Faux espions de Renault: le procès s'est ouvert à Paris

Le procès de trois hommes, soupçonnés d'avoir été impliqués à des degrés divers dans la retentissante affaire d'escroquerie des faux espions de Renault en 2011, s'est ouvert mercredi devant le tribunal de Paris.

L'affaire avait commencé en août 2010 par une lettre anonyme au constructeur automobile, accusant des salariés d'avoir monnayé des informations sensibles.

Renault avait lancé une enquête interne, qui avait rapidement mis en évidence "des flux financiers importants et anormaux" entre des comptes à l'étranger au nom de ces salariés et des entreprises chinoises, via des sociétés écran.

La machine s'emballe et l'affaire fait scandale jusqu'au sommet de l'Etat, avec des soupçons d'espionnage industriel autour du programme phare de voitures électriques que développait Renault, et des rumeurs d'une implication de la Chine, qui se défend d'accusations "inacceptables".

A l'époque, Renault était un "acteur innovant" dans ce marché "qui s'annonçait fleurissant et prometteur", rappelle le président Benjamin Blanchet, soulignant "le contexte de très forte sensibilité" entourant alors cette affaire.

En janvier 2011, Renault avait porté plainte et licenciés trois salariés, malgré leurs protestations d'innocence.

Mais très vite, les investigations des policiers avaient révélé que les dossiers contre ces salariés avait été monté de toutes pièces à partir de rapports prétendument confidentiels alimentés par une mystérieuse source de l'un des hommes chargés de l'enquête interne, Dominique Gevrey.

Dominique Gevrey, 65 ans, droit dans sa veste en velours marron sur le strapontin réservé aux prévenus, est notamment renvoyé pour escroqueries. La justice le soupçonne d'avoir employé des "manoeuvres frauduleuses" et d'avoir "trompé" Renault pour lui soutirer quelques 300.000 euros en lui présentant des fausses factures en règlement de prestations "inexistantes".

Il a toujours clamé sa bonne foi. Au début de l'audience, sa défense a soulevé des questions de procédure, qui seront examinées avec le reste du dossier.

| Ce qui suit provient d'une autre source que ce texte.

(* ===== verification/ProcessStep.v ===== *)
(** * Every allowed change of the state keeps the invariant of the processes *)
From S2P Require Import Prelude KStringSpec ArgStack Process ProcessInv.
Open Scope Z_scope.

Section kept.
Context (s s' : pstate) (t : Z) (p p' : process).
Context (I : inv s) (Hp : procs s !! t = Some p) (C : change s s' t p p').

Lemma procs_other q r : q ≠ t → procs s' !! q = Some r ↔ procs s !! q = Some r.
Proof using C. intros Hq. rewrite (c_procs _ _ _ _ _ C), lookup_insert_ne by done. done. Qed.
Lemma procs_self : procs s' !! t = Some p'.
Proof using C. by rewrite (c_procs _ _ _ _ _ C), lookup_insert_eq. Qed.

Lemma procs_cases q r : procs s' !! q = Some r → (q = t ∧ r = p') ∨ (q ≠ t ∧ procs s !! q = Some r).
Proof using C.
  intros Hr. destruct (decide (q = t)) as [->|Hq]; [|rewrite procs_other in Hr by done; by right].
  rewrite procs_self in Hr. left. by simplify_eq.
Qed.

Lemma attached_mono w : attached s' w → attached s w.
Proof using C Hp.
  intros (c & r & Hr & Hm & Ha). destruct (procs_cases c r Hr) as [[-> ->]|[Hc Hr']]; [|by exists c, r].
  exists t, p. rewrite <- (c_my _ _ _ _ _ C). split_and!; [done..|].
  destruct (after_up (pc p)) eqn:E; [|done]. by rewrite (c_after _ _ _ _ _ C E) in Ha.
Qed.

Lemma owns_dec w : Decision (owns p w).
Proof. unfold owns. apply _. Defined.

(** Somebody else's wait status stays, with its child and its parent. *)
Lemma wait_kept w x : waits s !! w = Some x → w_parent x ≠ t →
  ∃ x', waits s' !! w = Some x' ∧ w_tid x' = w_tid x ∧ w_parent x' = w_parent x ∧ (0 <= ref_count x → 0 <= ref_count x').
Proof using C.
  intros Hx Hq. destruct (owns_dec w) as [Ho|Ho].
  - destruct (c_own _ _ _ _ _ C w x Hx Ho) as (x' & ? & ? & ? & ?). eauto.
  - exists x. rewrite (c_waits _ _ _ _ _ C w x Hx Ho) by auto. done.
Qed.

Lemma kid_kept q w x : q ≠ t → kid s q w x → ∃ x', kid s' q w x' ∧ w_tid x' = w_tid x ∧ (0 <= ref_count x → 0 <= ref_count x').
Proof using C.
  intros Hq (l & Hl & Hw & Hx & <-). destruct (wait_kept w x Hx Hq) as (x' & Hx' & Et & Ep & Hr).
  exists x'. split; [|done]. exists l. by rewrite (c_kids_others _ _ _ _ _ C).
Qed.

(** A wait status whose child has raised its semaphore does not change. *)
Lemma unattached_kept w x : waits s !! w = Some x → w_parent x ≠ t → ¬ attached s w → waits s' !! w = Some x ∧ ¬ attached s' w.
Proof using C Hp.
  intros Hx Hq Ha. split; [|by intros ?%attached_mono]. apply (c_waits _ _ _ _ _ C); [done| |by left].
  intros [Hm Hu]. apply Ha. by exists t, p.
Qed.

Lemma kid_unattached q w x : q ≠ t → kid s q w x → ¬ attached s w → kid s' q w x ∧ ¬ attached s' w.
Proof using C Hp.
  intros Hq (l & Hl & Hw & Hx & <-) Ha. destruct (unattached_kept w x Hx Hq Ha). split; [|done].
  exists l. by rewrite (c_kids_others _ _ _ _ _ C).
Qed.

Lemma claimed_kept q c w v n : q ≠ t → claimed s q c w v n → claimed s' q c w v n.
Proof using C Hp.
  intros Hq (x & Hk & ? & ? & ? & ? & Ha & ? & ?). destruct (kid_unattached q w x Hq Hk Ha) as [Hk' Ha'].
  exists x. split_and!; auto; by apply (c_log _ _ _ _ _ C).
Qed.

Lemma exec_kept q r a x : q ≠ t → procs s !! q = Some r → exec_of (pc r) = Some a →
  execs s !! a = Some x → (loading (pc p) = true → parent_load p ≠ Some a) → execs s' !! a = Some x.
Proof using C I Hp.
  intros Hq Hr He Hx Hl. apply (c_execs _ _ _ _ _ C); [done| |done]. intros He'. by destruct (Hq (i_exec _ I _ _ _ _ _ Hr Hp He He')).
Qed.

(** The [exec_stuff] of a process that is still loading belongs to a parent
    that waits for it. *)
Lemma loading_parent a : loading (pc p) = true → parent_load p = Some a →
  ∃ q pq, procs s !! q = Some pq ∧ pc pq = K_loaded a t ∧ execs s !! a = Some (mk_exec None 0).
Proof using I Hp.
  intros Hl Ha. pose proof (i_point _ I t p Hp) as H. unfold point_ok in H. rewrite Ha in H.
  destruct (pc p); try done; apply H.
Qed.

Lemma fresh_exec_kept q r e : q ≠ t → procs s !! q = Some r → exec_of (pc r) = e → (∀ a c, pc r ≠ K_loaded a c) →
  fresh_exec s r e → fresh_exec s' r e.
Proof using C I Hp.
  intros Hq Hr He Hn. destruct e as [a|]; [|done]. intros [Hc Hx]. split; [done|].
  apply (exec_kept q r); try done. intros Hl Ha. destruct (loading_parent a Hl Ha) as (q' & pq & Hq' & Epc & _).
  assert (q' = q) as -> by (eapply (i_exec _ I q' pq q r); [done..|by rewrite Epc|done]). simplify_eq. by eapply Hn.
Qed.

Lemma load_kept q r : q ≠ t → procs s !! q = Some r → loading (pc r) = true → point_ok s q r →
  children s !! q = Some [] ∧ match parent_load r with
      | Some e => ∃ q' pq, procs s' !! q' = Some pq ∧ pc pq = K_loaded e q ∧ execs s' !! e = Some (mk_exec None 0)
      | None => True
      end.
Proof using C I Hp.
  intros Hq Hr Hl Hpt.
  assert (H : children s !! q = Some [] ∧ match parent_load r with
      | Some e => ∃ q' pq, procs s !! q' = Some pq ∧ pc pq = K_loaded e q ∧ execs s !! e = Some (mk_exec None 0)
      | None => True end) by (unfold point_ok in Hpt; destruct (pc r); done).
  destruct H as [? H]. split; [done|]. destruct (parent_load r) as [e|] eqn:Er; [|done].
  destruct H as (q' & pq & Hq' & Epc & He).
  assert (Ht : q' ≠ t).
  { intros ->. rewrite Hp in Hq'. simplify_eq. by apply (c_loaded _ _ _ _ _ C e q). }
  exists q', pq. rewrite procs_other by done. split_and!; [done..|].
  apply (exec_kept q' pq); try done; [by rewrite Epc|]. intros Hl' Ha. destruct (loading_parent e Hl' Ha) as (q'' & pq' & Hq'' & Epc' & _).
  assert (q'' = q') as -> by (eapply (i_exec _ I q'' pq' q' pq); [done..|by rewrite Epc'|by rewrite Epc]). congruence.
Qed.

Lemma point_kept q r : q ≠ t → procs s !! q = Some r → point_ok s q r → point_ok s' q r.
Proof using C I Hp.
  intros Hq Hr Hpt. pose proof (load_kept q r Hq Hr) as Hload. pose proof (fresh_exec_kept q r) as Hfe. revert Hpt Hload Hfe. unfold point_ok.
  rewrite (c_kids_others _ _ _ _ _ C) by done.
  destruct (pc r) eqn:Epc; cbn [loading exec_of]; intros Hpt Hload Hfe; try done.
  - destruct Hpt as [? He]. split; [done|]. by apply Hfe.
  - by apply Hfe.
  - destruct Hpt as (He & Ha & Hl & x & Hx & Hn & Hs & Hpar). split; [by apply Hfe|].
    destruct (unattached_kept w x Hx) as [Hx' Ha']; [congruence|done|]. split_and!; [done..|]. by exists x.
  - destruct Hpt as (He & Ha & Hl & x & Hx & Hn & Hs & Hpar). split; [by apply Hfe|].
    destruct (unattached_kept w x Hx) as [Hx' Ha']; [congruence|done|]. split_and!; [done..|]. by exists x.
  - destruct Hpt as (He & w & l & x & Hl & Hx & Hn & Ha). split; [by apply Hfe|].
    destruct (i_kids _ I q r Hr) as (l' & Hl' & _ & Hw). rewrite Hl in Hl'. simplify_eq.
    destruct (Hw w ltac:(left)) as (y & Hy & Hpar). rewrite Hx in Hy. simplify_eq.
    destruct (unattached_kept w y Hx) as [Hx' Ha']; [congruence|done|]. by exists w, l, y.
  - destruct Hpt as (x & Hx & Hs).
    destruct (decide (loading (pc p) = true ∧ parent_load p = Some e)) as [[Hl Ha]|Hn].
    + destruct (c_loading _ _ _ _ _ C e Hl Ha) as [->|[b ->]]; [by exists x|]. by eexists.
    + exists x. split; [|done]. apply (exec_kept q r); try done; [by rewrite Epc|]. intros ? ?. by apply Hn.
  - destruct Hpt as (x & Hk & Et). destruct (kid_kept q w x Hq Hk) as (x' & ? & ? & _). exists x'. split; [done|congruence].
  - by apply claimed_kept.
  - by apply claimed_kept.
  - by apply claimed_kept.
  - by apply claimed_kept.
  - by apply Hload.
  - by apply Hload.
  - destruct Hpt as [? Hk]. split; [done|]. intros w Hw. destruct (Hk w Hw) as [x Hx].
    destruct (kid_kept q w x Hq Hx) as (x' & ? & _). by exists x'.
  - destruct Hpt as [? Hk]. split; [done|]. intros w' Hw. destruct (Hk w' Hw) as [x Hx].
    destruct (kid_kept q w' x Hq Hx) as (x' & ? & _). by exists x'.
Qed.

Lemma mine_kept q r w : q ≠ t → procs s !! q = Some r → owns r w → mine_ok s' q r w.
Proof using C I Hp.
  intros Hq Hr [Hm Hu]. destruct (i_mine _ I q r w Hr Hm Hu) as (x & pp & (l & Hl & Hw & Hx & _) & Hpp & Et & Es & En & Hc & He).
  assert (Ha : attached s w) by (by exists q, r).
  assert (Ho : ¬ owns p w).
  { intros [Hm' Hu']. destruct (i_mine _ I t p w Hp Hm' Hu') as (y & _ & (_ & _ & _ & Hy & _) & _ & Et' & _). congruence. }
  pose proof (c_waits _ _ _ _ _ C w x Hx Ho ltac:(by right)) as Hx'.
  assert (Hk : kid s' (w_parent x) w x ∧ ∃ pp', procs s' !! w_parent x = Some pp').
  { destruct (decide (w_parent x = t)) as [E|E].
    - rewrite E in Hl |- *. destruct (c_kids_attached _ _ _ _ _ C l w Hl Hw Ha) as (l' & Hl' & Hw').
      split; [by exists l'|]. exists p'. apply procs_self.
    - split; [exists l; by rewrite (c_kids_others _ _ _ _ _ C)|]. exists pp. by rewrite procs_other. }
  destruct Hk as [Hk [pp' Hpp']]. exists x, pp'. split_and!; try done; [by apply (c_log _ _ _ _ _ C)|].
  destruct (exiting (pc r)); [by apply (c_log _ _ _ _ _ C)|done].
Qed.

Lemma holds_ref_alloc q r w : procs s !! q = Some r → holds_ref (pc r) = Some w → is_Some (waits s !! w).
Proof using I.
  clear C Hp. intros Hr Hh. pose proof (i_point _ I q r Hr) as Hpt. unfold point_ok in Hpt.
  destruct (pc r) eqn:Epc; cbn in Hh; simplify_eq; try done.
  1-3: destruct Hpt as (x & (l & _ & _ & Hx & _) & _); by exists x.
  - destruct (i_mine _ I q r w Hr Hpt) as (x & _ & (_ & _ & _ & Hx & _) & _); [by rewrite Epc|by exists x].
  - destruct Hpt as [_ Hk]. destruct (Hk w ltac:(left)) as (x & _ & _ & _ & Hx & _). by exists x.
Qed.

Lemma change_keeps_inv : inv s'.
Proof using C I Hp.
  constructor.
  - intros q r Hr. rewrite (c_next _ _ _ _ _ C). destruct (procs_cases q r Hr) as [[-> ->]|[Hq Hr']]; eapply (i_next _ I); eauto.
  - intros q r Hr. destruct (procs_cases q r Hr) as [[-> ->]|[Hq Hr']]; [apply (c_kids _ _ _ _ _ C)|].
    destruct (i_kids _ I q r Hr') as (l & Hl & Hn & Hw). exists l. rewrite (c_kids_others _ _ _ _ _ C) by done.
    split_and!; [done..|]. intros w Hin. destruct (Hw w Hin) as (x & Hx & <-). destruct (wait_kept w x Hx Hq) as (x' & ? & _ & ? & _). by exists x'.
  - intros q r Hr. destruct (procs_cases q r Hr) as [[-> ->]|[Hq Hr']]; [apply (c_point _ _ _ _ _ C)|].
    apply point_kept; try done. by apply (i_point _ I).
  - intros q r w Hr Hm Hu. destruct (procs_cases q r Hr) as [[-> ->]|[Hq Hr']]; [by apply (c_mine _ _ _ _ _ C)|]. by apply mine_kept.
  - intros q r Hr He. destruct (procs_cases q r Hr) as [[-> ->]|[Hq Hr']].
    + destruct (c_exit _ _ _ _ _ C He) as [Hd Hsub]. assert (Hd' : children_done s t) by (destruct Hd; [by eapply (i_exit _ I)|done]).
      intros l w Hl Hw ?%attached_mono. destruct (i_kids _ I t p Hp) as (l0 & Hl0 & _). eapply Hd'; [exact Hl0|by eapply Hsub|done].
    + intros l w Hl Hw ?%attached_mono. rewrite (c_kids_others _ _ _ _ _ C) in Hl by done. by eapply (i_exit _ I q r Hr' He).
  - intros q r Hr. destruct (procs_cases q r Hr) as [[-> ->]|[Hq Hr']]; [apply (c_list _ _ _ _ _ C)|].
    rewrite (c_list_others _ _ _ _ _ C) by done. by apply (i_list _ I).
  - intros q Hl. destruct (decide (q = t)) as [->|Hq]; [rewrite procs_self; eauto|].
    rewrite (c_list_others _ _ _ _ _ C) in Hl by done. destruct (i_list_live _ I q Hl) as [r Hr]. exists r. by rewrite procs_other.
  - intros q r Hr Hn Hu. destruct (c_init _ _ _ _ _ C Hu) as [Hu' Hn']. destruct (procs_cases q r Hr) as [[-> ->]|[Hq Hr']]; [congruence|].
    by apply (i_init _ I q r Hr' Hn).
  - intros q r Hr Hh. destruct (procs_cases q r Hr) as [[-> ->]|[Hq Hr']]; [by apply (c_has_argv _ _ _ _ _ C)|].
    apply (c_argv _ _ _ _ _ C). by eapply (i_argv _ I).
  - intros w x' q Hx'. destruct (c_ref _ _ _ _ _ C w x' Hx') as [H1 H2]. destruct (decide (q = t)) as [->|Hq].
    + rewrite H1. split; [intros; exists p'; by rewrite procs_self|]. intros (r & Hr & Hh). rewrite procs_self in Hr. by simplify_eq.
    + rewrite H2 by done. split.
      * intros (x & Hx & Hl). apply (i_ref _ I w x q Hx) in Hl as (r & Hr & Hh). exists r. by rewrite procs_other.
      * intros (r & Hr & Hh). rewrite procs_other in Hr by done. destruct (holds_ref_alloc q r w Hr Hh) as [x Hx].
        exists x. split; [done|]. apply (i_ref _ I w x q Hx). by exists r.
  - intros q r q' r' a Hr Hr' He He'.
    assert (Hal : ∀ q r, procs s !! q = Some r → exec_of (pc r) = Some a → is_Some (execs s !! a)).
    { clear -I. intros q r Hr He. pose proof (i_point _ I q r Hr) as Hpt. unfold point_ok in Hpt.
      destruct (pc r); cbn in He; simplify_eq; try destruct Hpt as [? Hpt]; naive_solver. }
    destruct (procs_cases q r Hr) as [[-> ->]|[Hq Hr1]], (procs_cases q' r' Hr') as [[-> ->]|[Hq' Hr1']]; [done| | |].
    + destruct (c_exec_of _ _ _ _ _ C a He) as [?|Hn]; [by eapply (i_exec _ I)|]. destruct (Hal q' r' Hr1' He'). congruence.
    + destruct (c_exec_of _ _ _ _ _ C a He') as [?|Hn]; [by eapply (i_exec _ I)|]. destruct (Hal q r Hr1 He). congruence.
    + by eapply (i_exec _ I).
  - intros q r Hr Hk. destruct (procs_cases q r Hr) as [[-> ->]|[Hq Hr']]; [by apply (c_kernel _ _ _ _ _ C)|by eapply (i_kernel _ I)].
  - intros w x' Hx'. destruct (c_sema _ _ _ _ _ C w x' Hx') as [Hx|[?|?]]; [|by left|by right].
    destruct (i_sema _ I w x' Hx) as [?|(? & ? & Ha & ? & ?)]; [by left|]. right.
    split_and!; [done..|by intros ?%attached_mono|by apply (c_log _ _ _ _ _ C)|by apply (c_log _ _ _ _ _ C)].
  - intros w x' Hx' Hn. rewrite (c_next _ _ _ _ _ C). destruct (c_waits_inv _ _ _ _ _ C w x' Hx' Hn) as (x & Hx & Hnn & ->). by eapply (i_tid _ I).
  - intros w x' w' y' Hx' Hy' Hn Hm E. destruct (c_waits_inv _ _ _ _ _ C w x' Hx' Hn) as (x & Hx & ? & ?).
    destruct (c_waits_inv _ _ _ _ _ C w' y' Hy' Hm) as (y & Hy & ? & ?). eapply (i_uniq _ I w x w' y); try done. congruence.
  - intros q c Hc. rewrite (c_next _ _ _ _ _ C). eapply (i_log _ I q c). by apply (c_created _ _ _ _ _ C).
  - intros q c v Hc. rewrite (c_next _ _ _ _ _ C). destruct (c_reaped _ _ _ _ _ C q c v Hc) as [?|[? _]]; [by eapply (i_log_reaped _ I)|done].
  - intros q c v w x' Hr Hx' Hn. destruct (c_reaped _ _ _ _ _ C q c v Hr) as [Hr'|[_ H]]; [|by eapply H].
    destruct (c_waits_inv _ _ _ _ _ C w x' Hx' Hn) as (x & Hx & ? & ->). by eapply (i_reaped _ I).
  - intros q c r Hc Hr Hu. apply (c_created _ _ _ _ _ C) in Hc. destruct (procs_cases q r Hr) as [[-> ->]|[Hq Hr']].
    + destruct (i_created _ I t c p Hc Hp) as [[v Hv]|(w & x & Hk & <- & Hn)].
      { destruct (after_up (pc p)) eqn:E; [|done]. by rewrite (c_after _ _ _ _ _ C E) in Hu. }
      * left. exists v. by apply (c_log _ _ _ _ _ C).
      * destruct (c_kept _ _ _ _ _ C Hu w x Hk Hn) as [(x' & ? & ? & ?)|?]; [right; by exists w, x'|by left].
    + destruct (i_created _ I q c r Hc Hr' Hu) as [[v Hv]|(w & x & Hk & <- & Hn)].
      * left. exists v. by apply (c_log _ _ _ _ _ C).
      * right. destruct (kid_kept q w x Hq Hk) as (x' & ? & ? & Hr2). exists w, x'. auto.
Qed.
End kept.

A ses côtés comparait aussi Michel Luc, un consultant de sécurité d'aujourd'hui 62 ans, pour faux et complicité de tentative d'escroquerie, notamment pour avoir émis des fausses factures.

Marc Tixador, 67 ans, qui était également chargé de l'enquête interne, est lui jugé pour complicité et recel de violation du secret professionnel.

Renault n'a jamais été mis en cause et s'est constituée partie civile. L'avocat d'autres parties civiles, Me Alexandre Varaut, a demandé au tribunal de reconnaître le constructeur civilement responsable.

L'interrogatoire des prévenus est prévu jeudi et vendredi, le procès doit s'achever le 26 janvier.